WHAT TO WORK ON: Look through the listing below and report the lines that have the word "operator" in them.

DATASET RECORDS:
--

(** * GeoJSON comparison tool: validate, analyze, compare

    A shallow embedding of the three functions of [streamlit_app.py]
    ([validate_geojson], [analyze_geojson], [compare_geojson]) over a model
    of the values [json.loads] produces, with Python's exceptions made
    explicit, followed by the properties of the three functions. *)

From Stdlib Require Import ZArith List Bool Permutation.
From Stdlib Require Import Floats.SpecFloat.
From stdpp Require Import gmap strings list fin_maps.

Open Scope string_scope.
Open Scope list_scope.

Set Warnings "-clear-no-such-hyp".

(** ** Parsed JSON values *)

(** What [json.loads] returns: [None], [bool], [int], [float], [str],
    [list] and [dict].  A [str] is a sequence of characters, one [ascii]
    each.  An object is kept as the sequence of its
    [(key, value)] pairs in document order; the operations below read it
    the way the [dict] built from these pairs behaves (a repeated key keeps
    its first position and its last value). *)
#[warnings="-register-all"]
Inductive json : Type :=
| JNull
| JBool (b : bool)
| JInt (z : Z)
| JFloat (f : spec_float)
| JStr (s : string)
| JArr (items : list json)
| JObj (pairs : list (string * json)).

(** ** Dictionaries built from pairs *)

Section Dict.
Context {A : Type}.

(** [d.get(k)]: the value of the last pair with key [k]. *)
Fixpoint dict_get (k : string) (m : list (string * A)) : option A :=
  match m with
  | [] => None
  | (k', v) :: rest =>
      match dict_get k rest with
      | Some x => Some x
      | None => if String.eqb k k' then Some v else None
      end
  end.

(** [k in d] *)
Definition dict_mem (k : string) (m : list (string * A)) : bool :=
  match dict_get k m with Some _ => true | None => false end.

(** [d.keys()]: the distinct keys, each at its first position. *)
Fixpoint dict_keys (m : list (string * A)) : list string :=
  match m with
  | [] => []
  | (k, _) :: rest =>
      k :: List.filter (fun k' => negb (String.eqb k k')) (dict_keys rest)
  end.

(** [len(d)] *)
Definition dict_len (m : list (string * A)) : nat := length (dict_keys m).
End Dict.

(** ** Hashing and equality of Python values *)

(** The key under which a hashable value is found in a [dict]: [True], [1]
    and [1.0] are one key, so a finite number is kept as a dyadic rational
    in lowest terms (odd mantissa).  Every [NaN] of a parsed document is
    the decoder's one constant and is found again by identity. *)
Inductive pykey : Type :=
| KNone
| KStr (s : string)
| KZero
| KNum (neg : bool) (m : positive) (e : Z)
| KInf (neg : bool)
| KNan.

#[global] Instance pykey_eq_dec : EqDecision pykey.
Proof. solve_decision. Defined.

Fixpoint strip (m : positive) (e : Z) : positive * Z :=
  match m with
  | xO m' => strip m' (e + 1)
  | _ => (m, e)
  end.

Definition key_of_Z (z : Z) : pykey :=
  match z with
  | Z0 => KZero
  | Zpos p => let '(m, e) := strip p 0 in KNum false m e
  | Zneg p => let '(m, e) := strip p 0 in KNum true m e
  end.

Definition key_of_float (f : spec_float) : pykey :=
  match f with
  | S754_zero _ => KZero
  | S754_infinity s => KInf s
  | S754_nan => KNan
  | S754_finite s m e => let '(m', e') := strip m e in KNum s m' e'
  end.

(** [None] for the unhashable [list] and [dict]. *)
Definition hash_key (x : json) : option pykey :=
  match x with
  | JNull => Some KNone
  | JBool b => Some (key_of_Z (if b then 1 else 0))
  | JInt z => Some (key_of_Z z)
  | JFloat f => Some (key_of_float f)
  | JStr s => Some (KStr s)
  | JArr _ | JObj _ => None
  end.

(** Equality as containers test it ([x is y or x == y]): lists elementwise,
    dicts as mappings, scalars by their key. *)
Fixpoint py_eq (a b : json) {struct a} : bool :=
  match a, b with
  | JArr l, JArr l' =>
      (fix go (l l' : list json) : bool :=
         match l, l' with
         | [], [] => true
         | x :: xs, y :: ys => py_eq x y && go xs ys
         | _, _ => false
         end) l l'
  | JObj m, JObj m' =>
      Nat.eqb (dict_len m) (dict_len m') &&
      (fix go (m : list (string * json)) : bool :=
         match m with
         | [] => true
         | (k, v) :: rest =>
             (if dict_mem k rest then true
              else match dict_get k m' with
                   | Some v' => py_eq v v'
                   | None => false
                   end) && go rest
         end) m
  | JArr _, _ | JObj _, _ | _, JArr _ | _, JObj _ => false
  | _, _ => bool_decide (hash_key a = hash_key b)
  end.

(** The operator [a == b]: a [NaN] differs from itself. *)
Definition py_eqeq (a b : json) : bool :=
  match a, b with
  | JFloat S754_nan, JFloat S754_nan => false
  | _, _ => py_eq a b
  end.

(** The operator [a != b]. *)
Definition py_ne (a b : json) : bool := negb (py_eqeq a b).

(** [bool(x)] *)
Definition py_truthy (x : json) : bool :=
  match x with
  | JNull => false
  | JBool b => b
  | JInt z => negb (Z.eqb z 0)
  | JFloat (S754_zero _) => false
  | JFloat _ => true
  | JStr s => negb (String.eqb s "")
  | JArr l => match l with [] => false | _ => true end
  | JObj m => match m with [] => false | _ => true end
  end.

(** [needle in hay] on strings *)
Fixpoint str_contains (needle hay : string) : bool :=
  String.prefix needle hay ||
  match hay with
  | EmptyString => false
  | String _ rest => str_contains needle rest
  end.

(** The one-character strings a [for] loop over a [str] yields. *)
Fixpoint str_chars (s : string) : list string :=
  match s with
  | EmptyString => []
  | String c rest => String c EmptyString :: str_chars rest
  end.

(** ** Schema violations and exceptions *)

Inductive jtype : Type := TObject | TArray | TString.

--

RESPONSE TO THIS EXERCISE:
(** The operator [a == b]: a [NaN] differs from itself. *)
(** The operator [a != b]. *)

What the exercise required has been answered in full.